Lemma manual_peaks_add_up_witness :
  OrbitWindow.getPeakAmp (manualComponent (mkManualFund 4 0) [mkManualHarmonic 1 2 2])
  = fold_left Rplus (map mhAmp [mkManualHarmonic 1 2 2]) 4.
Proof.
  apply (manual_peaks_add_up (mkManualFund 4 0) [mkManualHarmonic 1 2 2]).
  simpl; lra.
Defined.

Lemma silent_loop comp omega t hs : forall v,
  Forall (fun h => amplitudeRatio h = 0) hs ->
  fold_left (OdsMath.harmonicStep comp omega t) hs v = v.
Proof.
  induction hs as [| h hs IH]; intros v H; simpl; [reflexivity |].
  inversion H as [| ? ? Hh Hr]; subst.
  rewrite IH by exact Hr.
  unfold OdsMath.harmonicStep; rewrite Hh; ring.
Qed.

(** X24. With a fundamental that is not positive nothing is divided: every
    entered harmonic gets ratio [0], and the component evaluates as its
    fundamental alone. *)
Theorem manual_entry_without_fundamental
    (fund : ManualFund) (hs : list ManualHarmonic) (omega t : R) :
  fundAmp fund <= 0 ->
  Forall (fun h => amplitudeRatio h = 0) (manualToHarmonics fund hs) /\
  OdsMath.componentVal (manualComponent fund hs) omega t
  = sin (omega * t + fundPhase fund * PI / 180) * fundAmp fund.
Proof.
  intro Hf.
  assert (Z : Forall (fun h => amplitudeRatio h = 0) (manualToHarmonics fund hs)).
  { unfold manualToHarmonics; apply Forall_map, Forall_forall; intros h _; simpl.
    now rewrite JSFacts.gt_false. }
  split; [exact Z |].
  rewrite componentVal_eq; unfold Spec.harmonicList, manualComponent; simpl.
  rewrite JSFacts.gt_false by lra.
  pose proof (silent_loop
                (mkComponent (fundAmp fund) (fundPhase fund)
                   (Some (manualToHarmonics fund hs)) (Some 0))
                omega t (manualToHarmonics fund hs)
                (sin (omega * t + fundPhase fund * PI / 180) * fundAmp fund) Z) as L.
  simpl in L; rewrite L; ring.
Qed.

Lemma manual_entry_without_fundamental_witness :
  Forall (fun h => amplitudeRatio h = 0)
         (manualToHarmonics (mkManualFund 0 0) [mkManualHarmonic 1 2 2]).
Proof.
  apply (manual_entry_without_fundamental (mkManualFund 0 0) [mkManualHarmonic 1 2 2] 1 0).
  simpl; lra.
Defined.

End Editor.

(** ** The arrow at a sensor *)

Section Arrow.
Import OdsMath.

Variables (p0 p1 p2 animationRpm globalGain : R) (points : list MeasurementPoint).

Let frame := Vectors.DynamicVector_frame (p0, p1, p2) animationRpm points globalGain.

(** X25. While paused the picture is frozen: a second frame, whatever its
    delta, leaves the arrow as the first one left it. *)
Theorem paused_arrow_is_frozen
    (groupRefSet : bool) (delta1 delta2 : R) (g : Vectors.ArrowGroup) :
  frame false groupRefSet delta2 (frame false groupRefSet delta1 g)
  = frame false groupRefSet delta1 g.
Proof.
  unfold frame, Vectors.DynamicVector_frame.
  destruct groupRefSet; [| reflexivity].
  cbn [negb Clock.advance].
  set (D := calculateVertexDisplacement p0 p1 p2 (Vectors.timeRef g)
              animationRpm points globalGain).
  destruct (JS.gt 0.001 (Vectors.length D)) eqn:E; simpl; fold D; rewrite E; reflexivity.
Qed.

End Arrow.

(** X26. With no sensors in the roster the arrow is hidden on every frame that
    reaches the evaluation and its group rests at the anchor. *)
Theorem arrow_hidden_without_sensors
    (p0 p1 p2 animationRpm globalGain : R) (isPlaying : bool) (delta : R)
    (g : Vectors.ArrowGroup) :
  let g' := Vectors.DynamicVector_frame (p0, p1, p2) animationRpm [] globalGain
              isPlaying true delta g in
  Vectors.visible g' = false /\
  Vectors.groupPosition g' = OdsMath.mkVector3 p0 p1 p2.
Proof.
  intro g'; subst g'; unfold Vectors.DynamicVector_frame.
  unfold OdsMath.calculateVertexDisplacement, OdsMath.calculateVertexDisplacementWith,
    OdsMath.sensorLoop; simpl.
  rewrite (JSFacts.gt_false 0 0) by lra; simpl.
  unfold Vectors.length; simpl.
  replace (0 * 0 + 0 * 0 + 0 * 0) with 0 by ring.
  rewrite sqrt_0, JSFacts.gt_true by lra; simpl.
  split; [reflexivity | f_equal; ring].
Qed.

(** ** Auto-scale *)

Section AutoScaleShape.
Import OrbitWindow.

Variable k : R.
Hypothesis k_pos : 0 < k.

Let scaled (c : VibrationComponent) : VibrationComponent :=
  mkComponent (k * amplitude c) (phase c) (harmonics c) (option_map (Rmult k) (noise c)).

Lemma calcVal_loop_scaled c t hs : forall v,
  fold_left (calcStep (scaled c) t) hs (k * v) = k * fold_left (calcStep c t) hs v.
Proof.
  induction hs as [| h hs IH]; intro v; simpl; [reflexivity |].
  rewrite <- IH; f_equal; unfold calcStep; simpl; ring.
Qed.

Lemma calcVal_scaled c t : calcVal (scaled c) t = k * calcVal c t.
Proof.
  unfold calcVal; simpl.
  destruct (harmonics c) as [hs |].
  - rewrite <- calcVal_loop_scaled; f_equal; ring.
  - ring.
Qed.

Lemma peak_loop_scaled c hs : forall pk,
  fold_left (fun peak h => peak + amplitude (scaled c) * amplitudeRatio h) hs (k * pk)
  = k * fold_left (fun peak h => peak + amplitude c * amplitudeRatio h) hs pk.
Proof.
  induction hs as [| h hs IH]; intro pk; simpl; [reflexivity |].
  rewrite <- IH; f_equal; ring.
Qed.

What is being asked: Please return the full set of records exactly as given above.

Answer space:
Lemma manual_peaks_add_up_witness :
  OrbitWindow.getPeakAmp (manualComponent (mkManualFund 4 0) [mkManualHarmonic 1 2 2])
  = fold_left Rplus (map mhAmp [mkManualHarmonic 1 2 2]) 4.
Proof.
  apply (manual_peaks_add_up (mkManualFund 4 0) [mkManualHarmonic 1 2 2]).
  simpl; lra.
Defined.

Lemma silent_loop comp omega t hs : forall v,
  Forall (fun h => amplitudeRatio h = 0) hs ->
  fold_left (OdsMath.harmonicStep comp omega t) hs v = v.
Proof.
  induction hs as [| h hs IH]; intros v H; simpl; [reflexivity |].
  inversion H as [| ? ? Hh Hr]; subst.
  rewrite IH by exact Hr.
  unfold OdsMath.harmonicStep; rewrite Hh; ring.
Qed.

(** X24. With a fundamental that is not positive nothing is divided: every
    entered harmonic gets ratio [0], and the component evaluates as its
    fundamental alone. *)
Theorem manual_entry_without_fundamental
    (fund : ManualFund) (hs : list ManualHarmonic) (omega t : R) :
  fundAmp fund <= 0 ->
  Forall (fun h => amplitudeRatio h = 0) (manualToHarmonics fund hs) /\
  OdsMath.componentVal (manualComponent fund hs) omega t
  = sin (omega * t + fundPhase fund * PI / 180) * fundAmp fund.
Proof.
  intro Hf.
  assert (Z : Forall (fun h => amplitudeRatio h = 0) (manualToHarmonics fund hs)).
  { unfold manualToHarmonics; apply Forall_map, Forall_forall; intros h _; simpl.
    now rewrite JSFacts.gt_false. }
  split; [exact Z |].
  rewrite componentVal_eq; unfold Spec.harmonicList, manualComponent; simpl.
  rewrite JSFacts.gt_false by lra.
  pose proof (silent_loop
                (mkComponent (fundAmp fund) (fundPhase fund)
                   (Some (manualToHarmonics fund hs)) (Some 0))
                omega t (manualToHarmonics fund hs)
                (sin (omega * t + fundPhase fund * PI / 180) * fundAmp fund) Z) as L.
  simpl in L; rewrite L; ring.
Qed.

Lemma manual_entry_without_fundamental_witness :
  Forall (fun h => amplitudeRatio h = 0)
         (manualToHarmonics (mkManualFund 0 0) [mkManualHarmonic 1 2 2]).
Proof.
  apply (manual_entry_without_fundamental (mkManualFund 0 0) [mkManualHarmonic 1 2 2] 1 0).
  simpl; lra.
Defined.

End Editor.

(** ** The arrow at a sensor *)

Section Arrow.
Import OdsMath.

Variables (p0 p1 p2 animationRpm globalGain : R) (points : list MeasurementPoint).

Let frame := Vectors.DynamicVector_frame (p0, p1, p2) animationRpm points globalGain.

(** X25. While paused the picture is frozen: a second frame, whatever its
    delta, leaves the arrow as the first one left it. *)
Theorem paused_arrow_is_frozen
    (groupRefSet : bool) (delta1 delta2 : R) (g : Vectors.ArrowGroup) :
  frame false groupRefSet delta2 (frame false groupRefSet delta1 g)
  = frame false groupRefSet delta1 g.
Proof.
  unfold frame, Vectors.DynamicVector_frame.
  destruct groupRefSet; [| reflexivity].
  cbn [negb Clock.advance].
  set (D := calculateVertexDisplacement p0 p1 p2 (Vectors.timeRef g)
              animationRpm points globalGain).
  destruct (JS.gt 0.001 (Vectors.length D)) eqn:E; simpl; fold D; rewrite E; reflexivity.
Qed.

End Arrow.

(** X26. With no sensors in the roster the arrow is hidden on every frame that
    reaches the evaluation and its group rests at the anchor. *)
Theorem arrow_hidden_without_sensors
    (p0 p1 p2 animationRpm globalGain : R) (isPlaying : bool) (delta : R)
    (g : Vectors.ArrowGroup) :
  let g' := Vectors.DynamicVector_frame (p0, p1, p2) animationRpm [] globalGain
              isPlaying true delta g in
  Vectors.visible g' = false /\
  Vectors.groupPosition g' = OdsMath.mkVector3 p0 p1 p2.
Proof.
  intro g'; subst g'; unfold Vectors.DynamicVector_frame.
  unfold OdsMath.calculateVertexDisplacement, OdsMath.calculateVertexDisplacementWith,
    OdsMath.sensorLoop; simpl.
  rewrite (JSFacts.gt_false 0 0) by lra; simpl.
  unfold Vectors.length; simpl.
  replace (0 * 0 + 0 * 0 + 0 * 0) with 0 by ring.
  rewrite sqrt_0, JSFacts.gt_true by lra; simpl.
  split; [reflexivity | f_equal; ring].
Qed.

(** ** Auto-scale *)

Section AutoScaleShape.
Import OrbitWindow.

Variable k : R.
Hypothesis k_pos : 0 < k.

Let scaled (c : VibrationComponent) : VibrationComponent :=
  mkComponent (k * amplitude c) (phase c) (harmonics c) (option_map (Rmult k) (noise c)).

Lemma calcVal_loop_scaled c t hs : forall v,
  fold_left (calcStep (scaled c) t) hs (k * v) = k * fold_left (calcStep c t) hs v.
Proof.
  induction hs as [| h hs IH]; intro v; simpl; [reflexivity |].
  rewrite <- IH; f_equal; unfold calcStep; simpl; ring.
Qed.

Lemma calcVal_scaled c t : calcVal (scaled c) t = k * calcVal c t.
Proof.
  unfold calcVal; simpl.
  destruct (harmonics c) as [hs |].
  - rewrite <- calcVal_loop_scaled; f_equal; ring.
  - ring.
Qed.

Lemma peak_loop_scaled c hs : forall pk,
  fold_left (fun peak h => peak + amplitude (scaled c) * amplitudeRatio h) hs (k * pk)
  = k * fold_left (fun peak h => peak + amplitude c * amplitudeRatio h) hs pk.
Proof.
  induction hs as [| h hs IH]; intro pk; simpl; [reflexivity |].
  rewrite <- IH; f_equal; ring.
Qed.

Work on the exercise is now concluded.